We are hearing that, more than ever, Procurement is being relied upon to produce answers to some difficult questions under difficult circumstances. Procurement’s many strings are being plucked, sometimes for the first time, by people in the organisation looking for solutions, tapping into the facets of procurement they hadn’t used before.

Any crisis forces organisations to look more deeply, and probably for the first time in a long time, at their processes, risk management, analytics and sourcing backup plans. We expect there’s a lot of firefighting going on in the workplace right now, and the business needs help from Procurement basically to keep things running as smoothly as possible. Procurement is in a great position to do that, with its cross-functional way of working with the business units, whose needs it understands, and with its knowledge of the market.

We spoke with Christian Lanng, who is CEO and founder of B2B network and spend management platform, Tradeshift. Christian also sits on the Covid-19 World Health Organisation business response task force which focuses on three things specifically: the biggest impacts on business, what can be done to mitigate them and how we facilitate a speedy recovery once this crisis is over. Tradeshift has also launched a COVID-19 Relief Initiative -- a not-for-profit  marketplace to match suppliers with medical institutions in need of equipment during the crisis.

Liquidity is key to business continuity

“While we are in a mass structural economic crisis,” he told us, “with unemployment, bankruptcies and liquidity shortages, none of the assets are going away. As the 2008 global financial crisis taught us, the massive pull back on global liquidity strategies likely did more damage than the global crisis itself, because hundreds of thousands of suppliers banked on it. So during this crisis the message is to honour that liquidity flowing through the supply chains, which is crucial for payment flow which can significantly improve the working capital base. Governments are therefore issuing response packages to companies, realising the damaging effect on supply chains.”

He sees focusing on liquidity as the priority at the moment, because “it means we can protect as much of the infrastructure of companies as possible so that businesses will be able to pick up again and return to profitability.”

But he points to one physical operational issue that will slow the return to economic stability. Many firms, despite having invested in the digital space, are still massively paper-based. The dichotomy is, while we can work from home and continue our business uninterrupted because of all the amazing infrastructure we have, our shared service provider cannot. The many thousands of paper invoices that are delivered to businesses around the world cannot be opened, scanned and processed – the AP options are limited. This means that a huge chunk of physical infrastructure just stops. A massive pile of transactions sits there, and none of those transactions can benefit from the liquidity in the supply chain because they’re not being processed. If suppliers don’t get paid, the supply chain doesn’t function, and neither do the businesses it touches. So right now, he says, “we have a window of opportunity finally to connect the supply chain digitally.”
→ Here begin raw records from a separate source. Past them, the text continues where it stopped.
(* ===== verification/Wallpaper.v ===== *)
(** * Wallpapers (zamak-core/src/wallpaper.rs)

    Reading uncompressed BMP images and placing them on the canvas. [uw] is the
    width of [usize]; a pixel index is computed in 32 bits. *)

From Stdlib Require Import String.
From stdpp Require Import base list numbers.
From Stdlib Require Import ZArith Lia.
From S2P Require Import Prelude Bytes Memory Limine Strings Theme Gfx.

Import Limine Gfx.

Module Wallpaper.

Definition BMP_SIGNATURE : list Z := [66; 77].

Inductive BmpError : Type :=
| Truncated | InvalidSignature | UnsupportedDib | UnsupportedBpp | UnsupportedCompression
| PixelDataOutOfBounds.
Inductive Style : Type := Tiled | Centered | Stretched.
Definition parse_style (s : list Z) : Style :=
  if (bytes_eqb s (str "tiled") || bytes_eqb s (str "TILED"))%bool then Tiled
  else if (bytes_eqb s (str "centered") || bytes_eqb s (str "CENTERED"))%bool then Centered
  else Stretched.

Record Bitmap : Type := mkBitmap { bm_width : Z; bm_height : Z; pixels : list Color }.
Definition bm_pixel (wp : Bitmap) (x y : Z) : outcome Color :=
  if ((bm_width wp <=? x) || (bm_height wp <=? y))%bool then Ret (mkColor 0 0 0)
  else index (pixels wp) (wadd 32 (wmul 32 y (bm_width wp)) x).

Section Parse.
Context (uw : Z).

(** One pixel: blue, green, red. *)
Definition read_pixel (bytes : list Z) (row_start bytes_per_pixel x : Z) (acc : list Color) : outcome (list Color) :=
  let px := wadd uw row_start (wmul uw x bytes_per_pixel) in
  let* b := index bytes px in
  let* g := index bytes (wadd uw px 1) in
  let* r := index bytes (wadd uw px 2) in
  Ret (acc ++ [mkColor r g b]).
Definition read_row (bytes : list Z) (pixel_offset row_stride bytes_per_pixel width height : Z)
    (top_down : bool) (y : Z) (acc : list Color) : outcome (list Color) :=
  let src_row := if top_down then y else wsub 32 (wsub 32 height 1) y in
  let row_start := wadd uw pixel_offset (wmul uw src_row row_stride) in
  for_out (Z.to_nat width) 0 (read_pixel bytes row_start bytes_per_pixel) acc.

(** [Vec::with_capacity] panics when the colours, of three bytes each, take more
    than half of the address space. *)
Definition parse (bytes : list Z) : outcome (result Bitmap BmpError) :=
  if (len bytes <? 54) then Ret (Err Truncated)
  else
    let* sig := slice bytes 0 2 in
    if negb (bytes_eqb sig BMP_SIGNATURE) then Ret (Err InvalidSignature)
    else
      let* pixel_offset := u32_at bytes 10 in
      let* dib_size := u32_at bytes 14 in
      if (dib_size <? 40) then Ret (Err UnsupportedDib)
      else
        let* w := u32_at bytes 18 in
        let* h := u32_at bytes 22 in
        let height_signed := to_signed 32 h in
        let* bpp := u16_at bytes 28 in
        let* compression := u32_at bytes 30 in
        if (negb (compression =? 0) && negb ((compression =? 3) && (bpp =? 32)))%bool
        then Ret (Err UnsupportedCompression)
        else if (negb (bpp =? 24) && negb (bpp =? 32))%bool then Ret (Err UnsupportedBpp)
        else
          let width := Z.max (to_signed 32 w) 0 in
          let height := Z.abs height_signed in
          let top_down := height_signed <? 0 in
          let bytes_per_pixel := bpp / 8 in
          let row_bytes_unpadded := wmul uw width bytes_per_pixel in
          let row_stride := Z.land (wadd uw row_bytes_unpadded 3) (wnot uw 3) in
          let expected := wadd uw pixel_offset (wmul uw row_stride height) in
          if (len bytes <? expected) then Ret (Err PixelDataOutOfBounds)
          else if (2 ^ (uw - 1) <=? 3 * wmul 32 width height) then Panic
          else
            let* pixels := for_out (Z.to_nat height) 0
              (read_row bytes pixel_offset row_stride bytes_per_pixel width height top_down) [] in
            Ret (Ok (mkBitmap width height pixels)).
End Parse.

Section Draw.
Context (uw : Z) (fb : Framebuffer).

Definition draw_tiled (wp : Bitmap) (cw ch : Z) (m : bmem) : outcome bmem :=
  for_out (Z.to_nat ch) 0 (fun y m =>
    for_out (Z.to_nat cw) 0 (fun x m =>
      let* sx := urem x (bm_width wp) in
      let* sy := urem y (bm_height wp) in
      let* color := bm_pixel wp sx sy in
      Ret (put_pixel uw fb x y color m)) m) m.

Definition draw_centered (wp : Bitmap) (cw ch : Z) (m : bmem) : outcome bmem :=
  let offset_x := saturating_sub cw (bm_width wp) / 2 in
  let offset_y := saturating_sub ch (bm_height wp) / 2 in
  for_out (Z.to_nat (Z.min (bm_height wp) ch)) 0 (fun y m =>
    for_out (Z.to_nat (Z.min (bm_width wp) cw)) 0 (fun x m =>
      let* color := bm_pixel wp x y in
      Ret (put_pixel uw fb (wadd 32 offset_x x) (wadd 32 offset_y y) color m)) m) m.

Definition draw_stretched (wp : Bitmap) (cw ch : Z) (m : bmem) : outcome bmem :=
  if ((bm_width wp =? 0) || (bm_height wp =? 0))%bool then Ret m
  else
    for_out (Z.to_nat ch) 0 (fun y m =>
      let* q := udiv (wmul 64 y (bm_height wp)) ch in
      let src_y := wrap 32 q in
      for_out (Z.to_nat cw) 0 (fun x m =>
        let* q := udiv (wmul 64 x (bm_width wp)) cw in
        let src_x := wrap 32 q in
        let* color := bm_pixel wp src_x src_y in
        Ret (put_pixel uw fb x y color m)) m) m.

Definition draw (wp : Bitmap) (style : Style) (m : bmem) : outcome bmem :=
  let cw := wrap 32 (width fb) in
  let ch := wrap 32 (height fb) in
  match style with
  | Tiled => draw_tiled wp cw ch m
  | Centered => draw_centered wp cw ch m
  | Stretched => draw_stretched wp cw ch m
  end.
End Draw.

(** ** Bitmaps on the canvas *)
Definition pix (wp : Bitmap) (x y : Z) : Color :=
  default (mkColor 0 0 0) (pixels wp !! Z.to_nat (y * bm_width wp + x)).
(** A bitmap whose pixels are all there and have 32-bit indices. *)
Record bitmap_ok (wp : Bitmap) : Prop := mkBitmapOk
  { bo_size : 0 <= bm_width wp < 2 ^ 32 /\ 0 <= bm_height wp < 2 ^ 32;
    bo_pixels : len (pixels wp) = bm_width wp * bm_height wp /\ len (pixels wp) < 2 ^ 32 }.

Lemma bm_pixel_ok wp x y : bitmap_ok wp -> 0 <= x < bm_width wp -> 0 <= y < bm_height wp ->
  bm_pixel wp x y = Ret (pix wp x y).
Proof.
  intros [[Hw Hh] Hp] Hx Hy. unfold bm_pixel.
  rewrite (proj2 (Z.leb_gt (bm_width wp) x)), (proj2 (Z.leb_gt (bm_height wp) y)) by lia. cbn [orb].
  assert (Hi : 0 <= y * bm_width wp /\ y * bm_width wp + x < bm_width wp * bm_height wp) by nia.
  unfold wmul. rewrite wrap_small by (unfold is_w; lia). unfold wadd. rewrite wrap_small by (unfold is_w; lia).
  destruct (lookup_lt_is_Some_2 (pixels wp) (Z.to_nat (y * bm_width wp + x))) as [c E]; [unfold len in *; lia|].
  unfold pix. rewrite E. apply index_Ret. split; [lia|done].
Qed.

(** What each style shows at a place of a canvas of [W] by [H]. *)
Definition image (wp : Bitmap) (style : Style) (W H : Z) : Z -> Z -> option Color :=
  match style with
  | Tiled => fun x y => Some (pix wp (x mod bm_width wp) (y mod bm_height wp))
  | Centered =>
      box (Z.max 0 (W - bm_width wp) / 2) (Z.max 0 (H - bm_height wp) / 2) (bm_width wp) (bm_height wp)
        (fun dx dy => Some (pix wp dx dy))
  | Stretched => fun x y => Some (pix wp (x * bm_width wp / W) (y * bm_height wp / H))
  end.

Section Placement.
Context (uw : Z) (fb : Framebuffer) (wp : Bitmap) (Hfb : canvas_ok uw fb) (Hwp : bitmap_ok wp).
Context (Hw32 : width fb < 2 ^ 32) (Hh32 : height fb < 2 ^ 32).

(** A double loop over known pixels paints them. *)
Lemma for_out_box x y w h img (f : Z -> Z -> bmem -> outcome bmem) m :
  0 <= x -> 0 <= y -> 0 <= w -> 0 <= h ->
  (forall dy dx t, 0 <= dy < h -> 0 <= dx < w -> f dy dx t = Ret (plot uw fb (x + dx) (y + dy) (img dx dy) t)) ->
  exists m', for_out (Z.to_nat h) 0 (fun dy m => for_out (Z.to_nat w) 0 (f dy) m) m = Ret m' /\
    painted fb m m' (box x y w h img).
Proof.
  intros Hx Hy Hw Hh Hf. eexists. split; [|by apply (box_painted uw fb Hfb)].
  replace h with (0 + Z.of_nat (Z.to_nat h)) at 2 by lia. apply for_out_ret. intros dy t Hdy.
  replace w with (0 + Z.of_nat (Z.to_nat w)) at 2 by lia. apply for_out_ret. intros dx t' Hdx. apply Hf; lia.
Qed.

Lemma whole_canvas img x y : inside fb x y -> box 0 0 (width fb) (height fb) img x y = img x y.
Proof.
  intros [Hx Hy]. unfold box, in_box. cbn [Z.add]. rewrite !Z.sub_0_r.
  by rewrite (proj2 (Z.leb_le 0 x)), (proj2 (Z.ltb_lt x _)), (proj2 (Z.leb_le 0 y)), (proj2 (Z.ltb_lt y _)) by lia.
Qed.

Lemma draw_tiled_painted m : 0 < bm_width wp -> 0 < bm_height wp ->
  exists m', draw_tiled uw fb wp (width fb) (height fb) m = Ret m' /\
    painted fb m m' (image wp Tiled (width fb) (height fb)).
Proof.
  intros Hw Hh. destruct Hfb as [_ _ [HW HH] _ _].
  destruct (for_out_box 0 0 (width fb) (height fb) (image wp Tiled (width fb) (height fb))
    (fun y x m => let* sx := urem x (bm_width wp) in let* sy := urem y (bm_height wp) in
      let* color := bm_pixel wp sx sy in Ret (put_pixel uw fb x y color m)) m) as (m' & E & Hp); [lia..| |].
  - intros y x t Hy Hx. rewrite !urem_pos by done. cbn [obind].
    rewrite bm_pixel_ok by (try apply Z.mod_pos_bound; done). done.
  - exists m'. split; [exact E|]. eapply painted_ext; [exact Hp|]. intros x y Hi. by apply whole_canvas.
Qed.

Lemma draw_stretched_painted m : 0 < bm_width wp -> 0 < bm_height wp ->
  exists m', draw_stretched uw fb wp (width fb) (height fb) m = Ret m' /\
    painted fb m m' (image wp Stretched (width fb) (height fb)).
Proof.
  intros Hw Hh. destruct Hfb as [_ _ [HW HH] _ _]. pose proof Hwp as [[Hw2 Hh2] Hpx].
  unfold draw_stretched. rewrite (proj2 (Z.eqb_neq (bm_width wp) 0)), (proj2 (Z.eqb_neq (bm_height wp) 0)) by lia.
  cbn [orb].
  assert (Hscale : forall v n N, 0 <= v < N -> 0 < n < 2 ^ 32 -> N < 2 ^ 32 ->
    udiv (wmul 64 v n) N = Ret (v * n / N) /\ 0 <= v * n / N < n /\ wrap 32 (v * n / N) = v * n / N).
  { intros v n N Hv Hn HN. assert (0 <= v * n < N * n) by nia.
    assert (Hq : 0 <= v * n / N < n).
    { split; [apply Z.div_pos; lia|]. apply Z.div_lt_upper_bound; lia. }
    split_and!; try lia; [|apply wrap_small; unfold is_w; lia].
    unfold wmul. rewrite wrap_small by (unfold is_w; nia). apply udiv_pos. lia. }
  destruct (for_out_box 0 0 (width fb) (height fb) (image wp Stretched (width fb) (height fb))
    (fun y x m => let* color := bm_pixel wp (wrap 32 (x * bm_width wp / width fb)) (wrap 32 (y * bm_height wp / height fb)) in
       Ret (put_pixel uw fb x y color m)) m) as (m' & E & Hp); [lia..| |].
  - intros y x t Hy Hx. destruct (Hscale x (bm_width wp) (width fb)) as (_ & Hx1 & ->); [lia..|].
    destruct (Hscale y (bm_height wp) (height fb)) as (_ & Hy1 & ->); [lia..|].
    rewrite bm_pixel_ok by done. done.
  - exists m'. split; [|eapply painted_ext; [exact Hp|]; intros x y Hi; by apply whole_canvas].
    rewrite <- E. apply for_out_ext. intros y t Hy.
    destruct (Hscale y (bm_height wp) (height fb)) as (-> & _); [lia..|]. cbn [obind].
    apply for_out_ext. intros x t' Hx. destruct (Hscale x (bm_width wp) (width fb)) as (-> & _); [lia..|]. done.
Qed.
It is timely, although an unforeseen timeliness, that Tradeshift has been working on and has just released Tradeshift Engage, an engagement platform designed to build digital collaboration between suppliers and buyers – a move away from the buyer-centric onboarding process. According to the press release Engage “promises an end to the form-filling, data integrations, portal wrangling and data discrepancies that so often derail large-scale supplier onboarding initiatives.”

Given the damage that non-actioned paper transactions can cause to the supply base and its stakeholders, Tradeshift has seen a massive surge towards digital from its customers in the past few weeks. “Many firms are opting to go fully digital, even for the short to medium term, as investment in digital is moving from being a tactical and cost issue to a strategic one,” he explains. “Correspondingly, on the seller side, we have also witnessed a massive move towards supplier invoice onboarding, because liquidity continuity cannot be guarantee if you are transacting in paper invoices that never reach the system.”
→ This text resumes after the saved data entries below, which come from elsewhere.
(** ** Long names on disk

    The VFAT layout of a long name: segments of 13 characters of 16 bits, the
    last one first and flagged, a null after the name and 0xFFFF after that. *)
Definition lfn_char (name : list Z) (j : nat) : Z :=
  if (Z.of_nat j <? len name) then nth j name 0 else if (Z.of_nat j =? len name) then 0 else 0xFFFF.
Definition code_bytes (c : Z) : list Z := [c mod 256; c / 256].
Definition segment_entry (seq_byte ck : Z) (codes : list Z) : list Z :=
  seq_byte :: flat_map code_bytes (take 5 codes) ++ [ATTR_LFN; 0; ck] ++
  flat_map code_bytes (take 6 (drop 5 codes)) ++ [0; 0] ++ flat_map code_bytes (drop 11 codes).
Definition segment_count (name : list Z) : nat := Nat.div (length name + 12) 13.
Definition segment (name : list Z) (ck : Z) (k : nat) : list Z :=
  segment_entry (Z.of_nat k + if (k =? segment_count name)%nat then 0x40 else 0) ck
    (List.map (lfn_char name) (seq (13 * (k - 1)) 13)).
Definition segments (name : list Z) (ck : Z) : list (list Z) :=
  List.map (segment name ck) (rev (seq 1 (segment_count name))).

(** ASCII names of up to 255 characters, without a null. *)
Definition long_name_ok (name : list Z) : Prop :=
  Forall (fun b => 1 <= b <= 127) name /\ 1 <= len name <= 255.

(** The characters of a segment absorbed as numbers. *)
Fixpoint absorb_codes (codes : list Z) (dest : Z) (l : LfnAccum) : LfnAccum :=
  match codes with
  | [] => l
  | c :: cs =>
      if (MAX_LFN_CHARS <=? dest) then mkLfn (chars l) (char_count l) false (have_last l)
      else if ((c =? 0) || (c =? 0xFFFF))%bool then
        absorb_codes cs (dest + 1)
          (mkLfn (<[Z.to_nat dest := 0]> (chars l))
             (if (dest <? char_count l) then dest else char_count l) (valid l) (have_last l))
      else if (0x7F <? c) then mkLfn (chars l) (char_count l) false (have_last l)
      else absorb_codes cs (dest + 1)
             (mkLfn (<[Z.to_nat dest := wrap 8 c]> (chars l)) (char_count l) (valid l) (have_last l))
  end.

Definition code_at (entry : list Z) (p c : Z) : Prop :=
  exists lo hi, index entry p = Ret lo /\ index entry (p + 1) = Ret hi /\ Z.lor (wshl 16 hi 8) lo = c.
Lemma read_extent_loop_total n i lba total w buffer sb : len sb = 2048 -> bytes_ok sb ->
  0 <= w <= len buffer -> w + Z.of_nat (n - 1) * 2048 <= total ->
  exists r, read_extent_loop n i iso_spi lba total w buffer sb = Ret r.
Proof.
  revert i w buffer sb. induction n as [|n IH]; intros i w buffer sb Hl Hb Hw Ht; [by eexists|].
  cbn [read_extent_loop].
  destruct (any_read (wadd 64 lba i) sb Hl Hb) as [(e & ->)|(b & -> & Hl' & Hb')]; [by eexists|].
  cbn [rbind]. unfold SECTOR_SIZE.
  destruct (Z.ltb_spec (len buffer) (w + Z.min (total - w) 2048)).
  - rewrite (proj2 (slice_Ret b _ _ _)) by (split; [lia|reflexivity]). cbn [obind].
    rewrite (proj2 (copy_into_Ret _ _ _ _)) by (split; [rewrite length_sub; lia|reflexivity]).
    by eexists.
  - assert (0 <= total - w) by lia.
    rewrite (proj2 (slice_Ret b _ _ _)) by (split; [lia|reflexivity]). cbn [obind].
    rewrite (proj2 (copy_into_Ret _ _ _ _)) by (split; [rewrite length_sub; lia|reflexivity]).
    cbn [obind]. apply IH; [done|done| |].
    + rewrite len_splice by (rewrite ?length_sub; lia). lia.
    + destruct n as [|n]; [cbn in *; lia|]. lia.
Qed.

Lemma find_parts_total fs parts lba size : device_sector_size fs = ss -> is_w 32 size ->
  exists r, find_parts fs parts lba size = Ret r.
Proof.
  intros Hfs. revert lba size. induction parts as [|p ps IH]; intros lba size Hsz; cbn [find_parts];
    [by eexists|].
  unfold find_in_directory. rewrite Hfs, udiv_pos by lia. cbn [obind]. fold iso_spi.
  destruct (scan_sectors_total (Z.to_nat (div_ceil size SECTOR_SIZE)) 0 lba p
              (replicate (Z.to_nat SECTOR_SIZE) 0)) as [[e|x] ->];
    [by rewrite len_replicate by done|auto with words| |by eexists].
  cbn [rbind]. destruct ps; [by eexists|]. destruct (negb _); [by eexists|].
  apply IH. apply wrap_is_w. lia.
Qed.

Lemma mount_loop_total fuel vd buf : 33 - vd <= Z.of_nat fuel -> vd <= 32 -> len buf = 2048 -> bytes_ok buf ->
  exists r, mount_loop fuel ss iso_spi vd buf = Ret r /\
    forall fs, r = Ok fs -> device_sector_size fs = ss /\ is_w 32 (root_size fs).
Proof.
  revert vd buf. induction fuel as [|fuel IH]; intros vd buf Hf Hv Hl Hb; [lia|]. cbn [mount_loop].
  destruct (any_read vd buf Hl Hb) as [(e & ->)|(b & -> & Hl' & Hb')]; [by eexists|].
  cbn [rbind]. rewrite index_nth by lia. cbn [obind].
  rewrite !(proj2 (slice_Ret b _ _ _)) by (split; [lia|reflexivity]). cbn [obind].
  destruct (negb _); [by eexists|]. destruct (_ =? _); [by eexists|]. destruct (_ =? _).
  - rewrite !(proj2 (slice_Ret (sub b 156 190) _ _ _))
      by (split; [rewrite length_sub by lia; lia|reflexivity]). cbn [obind].
    rewrite !sub_sub by lia.
    rewrite !read_le32_spec by first [by apply bytes_ok_sub|rewrite length_sub by lia; lia].
    cbn [obind]. eexists. split; [done|]. intros fs [= <-]. split; [done|].
    apply le_decode_4; [by apply bytes_ok_sub|rewrite length_sub by lia; lia].
  - destruct (Z.ltb_spec 32 (vd + 1)); [by eexists|]. apply IH; lia || done.
Qed.
End Arbitrary.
But it isn’t just the supply chain that needs this liquidity, it is important for the workforce too. Early pay programmes for salaried workers is a growth area, and new solutions are coming into this space, as well as Tradeshift, offering access to pay per days worked as opposed to at the end of every 30 days.

It is interesting that often a crisis can trigger a change in mind-set. Those firms that questioned the cost versus the benefit of digital P2P, now see it as essential to survive. For this reason, Christian sees liquidity as the biggest priority facing business continuity at the moment to get strategic goods moving through the supply chain without sacrificing the balance sheet.

The second priority he sees is to look at how we can eliminate any tactical and strategic risks in our operations, we must consider: can we work completely from home, what is the risk perceived from a shared service perspective, and are we in a position to deal with a second wave of the pandemic?

“Procurement and sourcing strategies, however, take longer to impact and are of less importance to most firms at the moment,” he says, “as supply chains are shutting down. If we start to look at prices and negotiation, while there is some leeway, getting better financial deals from the supply chain just increases risk in the longer term.”

“So our core mitigation strategies at this time of crisis must be supply chain liquidity, payroll solutions that help the employee and don’t impact the employer, and digital operations. These are the faster-to-deliver mechanisms that will make the biggest impact.”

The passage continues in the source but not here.